Building a Mash Tun From a Coleman Cooler


The other day I pulled out my old Coleman cooler, which hasn’t been used since I went to Burning Man in 2006. After talking with some brewing friends I decided to use it as a mash tun. Coolers, both round and rectangular, are popular for mash tuns because they are inexpensive, easy to build, and well insulated, so they allow you to maintain temperature for an hour-long mash without having to continually apply heat.


At first I wasn’t sure what size the cooler was, so I poured water in from 5 gallon pail. At 10 gallons the water level was right at the first break in the cooler wall, and at 15 gallons it was nearly up to the next step in the wall. Clearly this is a 70 quart cooler. The photo below shows approximately 15 gallons of water in the cooler.

15 Gallons

I emptied the cooler and came up with approximate measurements.

I removed the drain plug inexpertly with a pair of pliers and the hole measured approximately a 3/4 inches in diameter. I also inserted a short dowel I had laying around to check whether I needed to make any height adjustments to get the a copper manifold to lay flush at the bottom. Luckily it looked like the height of the hole was perfect.

There are several ways to create a good grain bed and allow the sweet wort out but leave all the grain and husks in the tun. These include mesh screens, false bottoms, braided steel lines, and copper manifolds. They all work in approximately the same way, but based on my measurements, the shape of the cooler, and the recommendations of my friend John, I decided to build a copper manifold.


After work on Friday I drove down to Home Depot to buy supplies. I bought 10 feet of 1/2 inch type M copper pipe (typical household pipe) and a bunch of 1/2 inch fittings. A parts list for the curious is enclosed.

I only actually need about 1-2 feet of the hose, but it came in 10 foot sections and I figured additional hose might come in handy. I had to make a second trip because my initial parts list had a 2 inch long brass nipple, and that proved to be much too long. I also picked up a hacksaw on my second way through. In hindsight a proper pipe cutter would have been better.
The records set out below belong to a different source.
(** * MFP toolkit: a shallow embedding of the core and its checked properties

    The development follows the layout of the Go sources:

    - [Argv]     : [argv/tokenize.go] and [argv/parser.go]
    - [Abstract] : [abstract/scanrequest.go]
    - [Wsdd]     : [discovery/wsdd/sched.go]
    - [Transport]: the TLS auto-detecting listener
    - [Escl]     : the eSCL server on top of an abstract scanner
    - [Xml]      : the XML decoder and encoder

    Go strings are byte strings and are modelled by [string] (a list of
    8-bit [ascii]); Go [int] values are modelled by [Z]; slices by [list],
    a [nil] slice being told apart from an empty one only where the
    source does so. *)

From Stdlib Require Import ZArith List String Ascii Bool Lia.
From stdpp Require Import base option list strings gmap.

Local Open Scope string_scope.
Local Open Scope list_scope.
Local Open Scope Z_scope.

(** ** Functions of the Go library used by several packages *)

Module Go.

(** [strings.HasPrefix(s, prefix)] *)
Definition HasPrefix (s prefix : string) : bool := String.prefix prefix s.

(** [strings.CutPrefix(s, prefix)] where [s] starts with [prefix]:
    the rest of [s]. *)
Definition CutPrefix (s prefix : string) : string :=
  String.substring (String.length prefix)
    (String.length s - String.length prefix) s.

(** [s[n:]] and [s[:n]], for [n] no larger than [len(s)]. *)
Fixpoint sliceFrom (s : string) (n : nat) {struct n} : string :=
  match n with
  | O => s
  | S n' =>
      match s with
      | String _ rest => sliceFrom rest n'
      | EmptyString => s
      end
  end.

Fixpoint sliceTo (s : string) (n : nat) {struct n} : string :=
  match n with
  | O => EmptyString
  | S n' =>
      match s with
      | String c rest => String c (sliceTo rest n')
      | EmptyString => EmptyString
      end
  end.

(** [strings.HasSuffix(s, suffix)] *)
Definition HasSuffix (s suffix : string) : bool :=
  (String.length suffix <=? String.length s)%nat
  && String.eqb (sliceFrom s (String.length s - String.length suffix)) suffix.

(** [strings.IndexByte(s, c)]; [None] is the result -1. *)
Fixpoint IndexByte (s : string) (c : ascii) : option nat :=
  match s with
  | EmptyString => None
  | String c' rest =>
      if Ascii.eqb c' c then Some O else S <$> IndexByte rest c
  end.

(** The value of a byte. *)
Definition byteZ (b : ascii) : Z := Z.of_N (N_of_ascii b).

(** [utf8.RuneError] *)
Definition RuneError : Z := 65533.

(** What the table [first] of package utf8 holds for a leading byte
    above 0x7F: the size of the sequence and the range accepted for its
    second byte, or nothing for a byte that starts no sequence. *)
Definition first (s0 : Z) : option (nat * Z * Z) :=
  if (194 <=? s0) && (s0 <=? 223) then Some (2%nat, 128, 191)
  else if s0 =? 224 then Some (3%nat, 160, 191)
  else if (225 <=? s0) && (s0 <=? 236) then Some (3%nat, 128, 191)
  else if s0 =? 237 then Some (3%nat, 128, 159)
  else if (238 <=? s0) && (s0 <=? 239) then Some (3%nat, 128, 191)
  else if s0 =? 240 then Some (4%nat, 144, 191)
  else if (241 <=? s0) && (s0 <=? 243) then Some (4%nat, 128, 191)
  else if s0 =? 244 then Some (4%nat, 128, 143)
  else None.

(** A continuation byte lies between 0x80 and 0xBF. *)
Definition notCont (b : Z) : bool := (b <? 128) || (191 <? b).
(** Both elements are handed over, the callback stops at "a". *)
Lemma RdImpl_Iterate_calls_witness :
  RdImpl_Iterate false 0 5 true collect_until_a rd_ab [] = Done (["b"; "a"], false).
Proof.
  apply (RdImpl_Iterate_calls false collect_until_a rd_ab 0 5 true []).
  - reflexivity.
  - reflexivity.
  - reflexivity.
Defined.

(** From rank 2 of two elements. *)
Lemma RdImpl_Iterate_past_end_witness :
  RdImpl_Iterate false 2 1 false collect_until_a rd_ab [] = Undefined.
Proof.
  apply (RdImpl_Iterate_past_end false collect_until_a rd_ab 2 1 []).
  - reflexivity.
  - simpl. lia.
  - reflexivity.
  - reflexivity.
Defined.

End RangeInstances.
I got the valve assembled into the cooler on Friday night, and got all the copper pipe cut to the right lengths. A test fit showed everything was expected to work perfectly.

Test fitting the manifold

On Saturday morning I started working again. I washed all the copper parts in PBW, and scrubbed off the glue that held the UPC tags on the fittings. After rinsing and drying, I reassembled the manifold and crimped each connection lightly with a pair of pliers. It holds together well but can still be disassembled. This thing is supposed to leak so there was no point in soldering anything.
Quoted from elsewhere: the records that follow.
Definition Close : M unit :=
  p <- getPool ;;
  modifyPool (fun p => set_factory false (set_conns None p)) ;;
  match conns p with
  | None => ret tt
  | Some q => drain q
  end.

(** [Return(conn)]; [cerr] is what [conn.Close()] returns if it is called. *)
Definition Return (c : conn) (cerr : goerror) : M goerror :=
  match c with
  | None =>
      RemoteAddr c ;;
      ret (Some ErrNilConnRejected)
  | Some _ =>
      p <- getPool ;;
      match conns p with
      | None =>
          RemoteAddr c ;;
          connClose c ;;
          ret cerr
      | Some q =>
          if Z.of_nat (length q) <? MaxCap (config p)
          then
            modifyPool (set_conns (Some (q ++ [c]))) ;;
            modifyPool (fun p => set_idleConns (GoInt.incr (idleConns p)) p) ;;
            ret None
          else
            RemoteAddr c ;;
            connClose c ;;
            ret cerr
      end
  end.

(** The first case of both selects: a value was received from [conns]. *)
Definition takeIdle (c : conn) (rest : list conn) : M (GConn + error) :=
  modifyPool (set_conns (Some rest)) ;;
  match c with
  | None => ret (inr ErrClosed)
  | Some _ =>
      RemoteAddr c ;;
      modifyPool (fun p => set_idleConns (GoInt.decr (idleConns p)) p) ;;
      g <- wrapConn c ;;
      ret (inl g)
  end.

(** [Get()]; [fr] is what the factory returns if it is called. *)
Definition Get (fr : FactoryResult) : M (GConn + error) :=
  p <- getPool ;;
  match conns p with
  | None => ret (inr ErrNil)
  | Some (c :: rest) => takeIdle c rest
  | Some [] =>
      modifyPool (fun p => set_createNum (GoInt.incr (createNum p)) p) ;;
      p' <- getPool ;;
      if createNum p' >? MaxCap (config p')
      then ret (inr ErrMoreThanMaxCap)
      else
        r <- callFactory (factory p) fr ;;
        RemoteAddr (fst r) ;;
        removeRemainingSpace ;;
        match snd r with
        | Some e =>
            addRemainingSpace ;;
            ret (inr e)
        | None =>
            g <- wrapConn (fst r) ;;
            ret (inl g)
        end
  end.

(** The cases of the select in [BlockingGet]. *)
Inductive BGCase : Type := CaseConn | CaseToken | CaseDone.

(** A context, as far as the select sees it: [Some e] when [ctx.Done()] is
    closed and [ctx.Err()] is [e]; [None] for a nil context or one that is
    not done. *)
Definition Ctx : Type := option error.

(** The cases that can proceed, in source order. *)
Definition ready (q : list conn) (p : Pool) (ctx : Ctx) : list BGCase :=
  (match q with [] => [] | _ :: _ => [CaseConn] end) ++
  (match remainingSpace p with O => [] | S _ => [CaseToken] end) ++
  (match ctx with None => [] | Some _ => [CaseDone] end).

Definition runCase (k : BGCase) (present : bool) (q : list conn) (ctx : Ctx)
    (fr : FactoryResult) : M (GConn + error) :=
  match k with
  | CaseConn =>
      match q with
      | c :: rest => takeIdle c rest
      | [] => block
      end
  | CaseToken =>
      removeRemainingSpace ;;
      modifyPool (fun p => set_createNum (GoInt.incr (createNum p)) p) ;;
      r <- callFactory present fr ;;
      match snd r with
      | Some e =>
          addRemainingSpace ;;
          ret (inr e)
      | None =>
          RemoteAddr (fst r) ;;
          g <- wrapConn (fst r) ;;
          ret (inl g)
      end
  | CaseDone =>
      match ctx with
      | Some e => ret (inr e)
      | None => block
      end
  end.

(** When several cases of the select can proceed Go picks one at random:
    [pick] is that choice, an index into the ready cases.  When none can
    proceed there is nothing to select. *)
Definition selectCase (q : list conn) (p : Pool) (ctx : Ctx) (pick : nat)
    : option BGCase :=
  match ready q p ctx with
  | [] => None
  | k :: ks => Some (nth (pick mod length (k :: ks)) (k :: ks) k)
  end.

(** [BlockingGet(ctx)]; [fr] is what the factory returns if it is called. *)
Definition BlockingGet (ctx : Ctx) (pick : nat) (fr : FactoryResult)
    : M (GConn + error) :=
  p <- getPool ;;
  match conns p with
  | None => ret (inr ErrNil)
  | Some q =>
      match selectCase q p ctx pick with
      | None => block
      | Some k => runCase k (factory p) q ctx fr
      end
  end.

(** [len(conns)]: zero for a nil channel. *)
Definition Len : M Z :=
  p <- getPool ;;
  ret (match conns p with
       | None => 0
       | Some q => Z.of_nat (length q)
       end).

Definition Idle : M Z :=
  p <- getPool ;;
  ret (idleConns p).

(** The two loops of [New]. *)
Fixpoint fillTokens (n : nat) : M unit :=
  match n with
  | O => ret tt
  | S n' => addRemainingSpace ;; fillTokens n'
  end.

Fixpoint fillConns (n : nat) (i : nat) (dial : nat -> FactoryResult)
    : M goerror :=
  match n with
  | O => ret None
  | S n' =>
      p <- getPool ;;
      r <- callFactory (factory p) (dial i) ;;
      removeRemainingSpace ;;
      match snd r with
      | Some e =>
          Close ;;
          addRemainingSpace ;;
          ret (Some (ErrFillPool e))
      | None =>
          modifyPool (set_createNum (InitCap (config p))) ;;
          sendConn (fst r) ;;
          fillConns n' (S i) dial
      end
  end.

(** [New(pc)].  [dial i] is what the [i]-th call of the factory returns;
    [closed0] is the log of raw closes so far.  The result is the pool or
    the error, and the log afterwards. *)
Definition New (pc : Config) (dial : nat -> FactoryResult)
    (closed0 : list ConnId) : outcome (Pool + error) * list ConnId :=
  if (InitCap pc <? 0) || (MaxCap pc <? 0) || (InitCap pc >? MaxCap pc)
  then (Returns (inr ErrInvalidCapacity), closed0)
  else
    let p := mkPool (Some []) true pc (InitCap pc) 0 O in
    match (fillTokens (Z.to_nat (MaxCap pc)) ;;
           fillConns (Z.to_nat (InitCap pc)) O dial) (mkWorld p closed0) with
    | (Returns None, w) => (Returns (inl (pool w)), closed w)
    | (Returns (Some e), w) => (Returns (inr e), closed w)
    | (Panics, w) => (Panics, closed w)
    | (Blocks, w) => (Blocks, closed w)
    end.

(** ** conn.go *)

(** [MarkUnusable] sets the flag of the wrapper it is called on; the
    wrapper after the call is the result. *)
Definition MarkUnusable (g : GConn) : M GConn :=
  RemoteAddr (Conn g) ;;
  ret (mkGConn (Conn g) true).

(** [GConn.Close]; [cerr] is what the raw [Close] returns if it is called. *)
Definition GConn_Close (g : GConn) (cerr : goerror) : M goerror :=
  RemoteAddr (Conn g) ;;
  if unusable g
  then
    match Conn g with
    | Some _ =>
        addRemainingSpace ;;
        connClose (Conn g) ;;
        ret cerr
    | None => ret None
    end
  else Return (Conn g) cerr.

(** ** Programs of calls *)

(** One call on the pool, with what its collaborators answer. *)
Inductive op : Type :=
| OGet (fr : FactoryResult)
| OBlockingGet (ctx : Ctx) (pick : nat) (fr : FactoryResult)
| OReturn (c : conn) (cerr : goerror)
| OClose
| OGConnClose (g : GConn) (cerr : goerror)
| OLen
| OIdle.

Inductive result : Type :=
| RGot (r : GConn + error)
| RErr (e : goerror)
| RUnit
| RInt (n : Z).

Definition fmap {A B} (f : A -> B) (m : M A) : M B :=
  a <- m ;; ret (f a).

Definition exec (o : op) : M result :=
  match o with
  | OGet fr => fmap RGot (Get fr)
  | OBlockingGet ctx pick fr => fmap RGot (BlockingGet ctx pick fr)
  | OReturn c cerr => fmap RErr (Return c cerr)
  | OClose => fmap (fun _ => RUnit) Close
  | OGConnClose g cerr => fmap RErr (GConn_Close g cerr)
  | OLen => fmap RInt Len
  | OIdle => fmap RInt Idle
  end.

(** The world after a call, whatever its outcome. *)
Definition after {A} (m : M A) (w : World) : World := snd (m w).

(** The world after a list of calls made one after the other.  A call that
    panics or blocks is abandoned where it stands and the next call is made
    on the world it left. *)
Fixpoint run (tr : list op) (w : World) : World :=
  match tr with
  | [] => w
  | o :: tr' => run tr' (after (exec o) w)
  end.

(** ** Borrowed connections *)

(** The connections in the hands of callers: handed out by [Get] or
    [BlockingGet] and not yet given back.  The code keeps no such record;
    it is kept here beside the world to state the accounting. *)
Record Sys : Type := mkSys {
  world : World;
  borrowed : list ConnId
}.

Fixpoint remove1 (c : ConnId) (l : list ConnId) : list ConnId :=
  match l with
  | [] => []
  | x :: l' => if Nat.eqb c x then l' else x :: remove1 c l'
  end.

Definition lend (r : outcome result) (b : list ConnId) : list ConnId :=
  match r with
  | Returns (RGot (inl (mkGConn (Some c) _))) => c :: b
  | _ => b
  end.

Definition giveBack (c : conn) (r : outcome result) (b : list ConnId)
    : list ConnId :=
  match r, c with
  | Returns _, Some id => remove1 id b
  | _, _ => b
  end.

Definition step (o : op) (s : Sys) : outcome result * Sys :=
  let (r, w) := exec o (world s) in
  (r, mkSys w
        match o with
        | OGet _ | OBlockingGet _ _ _ => lend r (borrowed s)
        | OReturn c _ => giveBack c r (borrowed s)
        | OGConnClose g _ => giveBack (Conn g) r (borrowed s)
        | OClose | OLen | OIdle => borrowed s
        end).

(** Connections sitting in the idle queue. *)
Definition idle (p : Pool) : Z :=
  match conns p with
  | None => 0
  | Some q => Z.of_nat (length q)
  end.

(** Idle plus borrowed plus free tokens is [MaxCap]. *)
Definition accounted (s : Sys) : Prop :=
  idle (pool (world s)) + Z.of_nat (length (borrowed s))
    + Z.of_nat (remainingSpace (pool (world s)))
  = MaxCap (config (pool (world s))).

Definition closedPool (p : Pool) : bool :=
  match conns p with None => true | Some _ => false end.

(** A channel never holds more values than its capacity. *)
Definition tokensFit (p : Pool) : Prop :=
  Z.of_nat (remainingSpace p) <= MaxCap (config p).

(** The raw connections in a queue, leaving out nil entries. *)
Fixpoint ids (q : list conn) : list ConnId :=
  match q with
  | [] => []
  | Some c :: q' => c :: ids q'
  | None :: q' => ids q'
  end.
I decided to cut the slits in the manifold using my knockoff Dremel and standard Dremel cutting wheels. Eye protection is critical for these things, people. The wheels have a bad tendency to shatter without notice. I lost 4 or 5 cutting wheels to breakage, and wore several more down to mere nubs. It took a while but I think the Dremel was the right tool for this. A hacksaw would have been a lot more physical labor.

After I finished cutting the slits I used a small grinding tool to grind the burrs off of each slit, and then a nylon brush wheel to clean up after. There was still a lot of copper dust inside the manifold. I shook as much out as I could, and tried to rinse it out by forcing water through it with a hose.

The completed manifold

Slit detail


After that I assembled the whole tun and did some checks. I filled the cooler with about 15 gallons of hot tap water (and concluded that it really might be over-large). I added PBW to wash the tub interior. I then took the temperature and closed the lid for an hour.

Test fill

No leaks

During this time the outside of the cooler never got warm to the touch except at the narrow point where the valve attaches. The valve did not leak. The temperature at the start was a hair under 122. The temperature after an hour was a hair under 120. This seems pretty good to me, and I’m excited to try it out tomorrow when I brew.